I fucking hate the passive hopeless way people say they "fell" in love, like they just tripped over. Bollocks. It requires effort, flirting, narrative, desire - you are an active participant in your feelings.

TolkiensFallow · 05/03/2022 16:43

A

My reasons.

I didn’t get married “until I find someone better”.

I wouldn’t let a situation get to “in love”, I’ve met a couple of people I’ve had chemistry with since being married and I make a conscious choice not to let that develop.

Autumn42 · 05/03/2022 16:43

@SleepingStandingUp

but with option to hop off when something apparently better comes along *@Autumn42i* don't anticipate ever hopping off or falling in love with someone else, nor he me. But IF he did I wouldn't want him to stay with me despite loving someone else, because I think that even if he didn't do C, it would be like an elephant in the room I didn't know about. I'd know something had changed but not what. And if he said "I'm in lvoe with Sandra" I'd not want to be with him. Why would I?
I can see what you you mean and yes I’d probably feel the same if was in that position, no one wants to be with someone who clearly doesn’t really want to be with them. I just feel personally that it would be immoral to act on those feelings for someone else or allow them to affect my marriage
DoYouRememberTheInnMiranda · 05/03/2022 16:45

A.

For better, for worse. Forsaking all others.

Those were some of the words we promised each other, in front of family and friends, not "until I no longer love you" or "until I love someone else more". Having said that, I would not stay with a husband who was abusing me and I didn't spell that out in my vows either. But I definitely believe the moral choice is to stay with my husband, to not fantasise about the other person, to not spend time with them, especially not alone etc.

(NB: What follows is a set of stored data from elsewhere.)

(** * Earn9ja: the fraud-prevention service of the offer-wall backend

    A shallow embedding of [backend/src/services/FraudPreventionService.ts]
    and the properties its design document states about it.

    Conventions of the embedding.
    - JavaScript numbers that only ever hold integers (counts, scores,
      millisecond timestamps, amounts in minor units) are [Z]; the two
      quantities obtained by a division (seconds between completions, days since
      account creation) are exact rationals [Q].  The doubles of the source are
      thus idealised; on millisecond timestamps below 2^53 the comparisons
      with 30, 60 and 7 used here agree with the idealisation.
    - An [async] method is a computation in the monad [Async]: it reads and
      updates a [World] (ledger, account store, expiring key-value store,
      clock, log) and either returns a value or throws.
    - [Date.now()] reads the [clock] of the world, which stands still during
      one call and is moved between calls.
    - Values kept in the key-value store are JSON documents in the source;
      here they are the typed documents [RedisValue], so that
      [JSON.parse (JSON.stringify d)] is [d]. *)

From Stdlib Require Import ZArith QArith Qround Lia List Sorting.Sorted Permutation.
From stdpp Require Import base gmap strings list pretty.

Local Open Scope string_scope.
Local Open Scope Z_scope.

(** ** Data model *)

(** Status of a ledger record. *)
Inductive TxStatus : Type := pending | completed | failed.

Definition TxStatus_eqb (a b : TxStatus) : bool :=
  match a, b with
  | pending, pending | completed, completed | failed, failed => true
  | _, _ => false
  end.

(** A document of the [OfferWallTransaction] collection (the fields this
    service reads). [createdAt] is in milliseconds since the epoch. *)
Module Tx.
Record t : Type := mk {
  externalTransactionId : string;
  userId : string;
  providerId : string;
  convertedAmount : Z;
  status : TxStatus;
  createdAt : Z
}.
End Tx.

(** A document of the [User] collection. *)
Module Account.
Record t : Type := mk {
  id : string;
  createdAt : Z
}.
End Account.

(** Documents written to the expiring key-value store. *)
Inductive RedisValue : Type :=
| FlagDoc (userId reason : string) (flaggedAt : Z)
| IpDoc (users : list string) (count : Z) (lastSeen : Z).

Inductive LogLevel : Type := info | warn | error.

Record World : Type := mkWorld {
  ledger : list Tx.t;
  accounts : gmap string Account.t;
  mongoUp : bool;
  redisStore : gmap string (RedisValue * Z);
  redisUp : bool;
  clock : Z;
  logs : list (LogLevel * string)
}.

Definition setRedisStore (s : gmap string (RedisValue * Z)) (w : World) : World :=
  mkWorld (ledger w) (accounts w) (mongoUp w) s (redisUp w) (clock w) (logs w).

Definition addLog (e : LogLevel * string) (w : World) : World :=
  mkWorld (ledger w) (accounts w) (mongoUp w) (redisStore w) (redisUp w)
          (clock w) (logs w ++ [e]).

Definition atTime (t : Z) (w : World) : World :=
  mkWorld (ledger w) (accounts w) (mongoUp w) (redisStore w) (redisUp w)
          t (logs w).

(** ** The monad of asynchronous methods *)

Inductive Outcome (A : Type) : Type :=
| Returned (a : A)
| Thrown (e : string).
Arguments Returned {A} a.
Arguments Thrown {A} e.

Gowithme · 05/03/2022 16:51

A for absolute certain (assuming I loved my husband otherwise I would have left him already) - but I wouldn't have let any other relationship get to the point of me falling in love with them either, love doesn't happen from a distance and I wouldn't allow myself to get that emotionally involved. I think love is often mistaken for a myriad of other things, not least lust.

godmum56 · 05/03/2022 16:52

A or B but how can you fall in love with someone without an affair? I think, as has been said that if you fall in love...or even act on your lust...then the marriage is either on its last legs or over...so the moral thing to do is to be honest with your current partner and free both of you before you do anything.

SleepingStandingUp · 05/03/2022 16:55

Second time I had to stop seeing someone I loved which took a lot of strength. So although I didn't want to, I still knew I needed to and had the resolve. but I'm assuming there's more to the story than no children, in love with someone else, feelings reciprocated?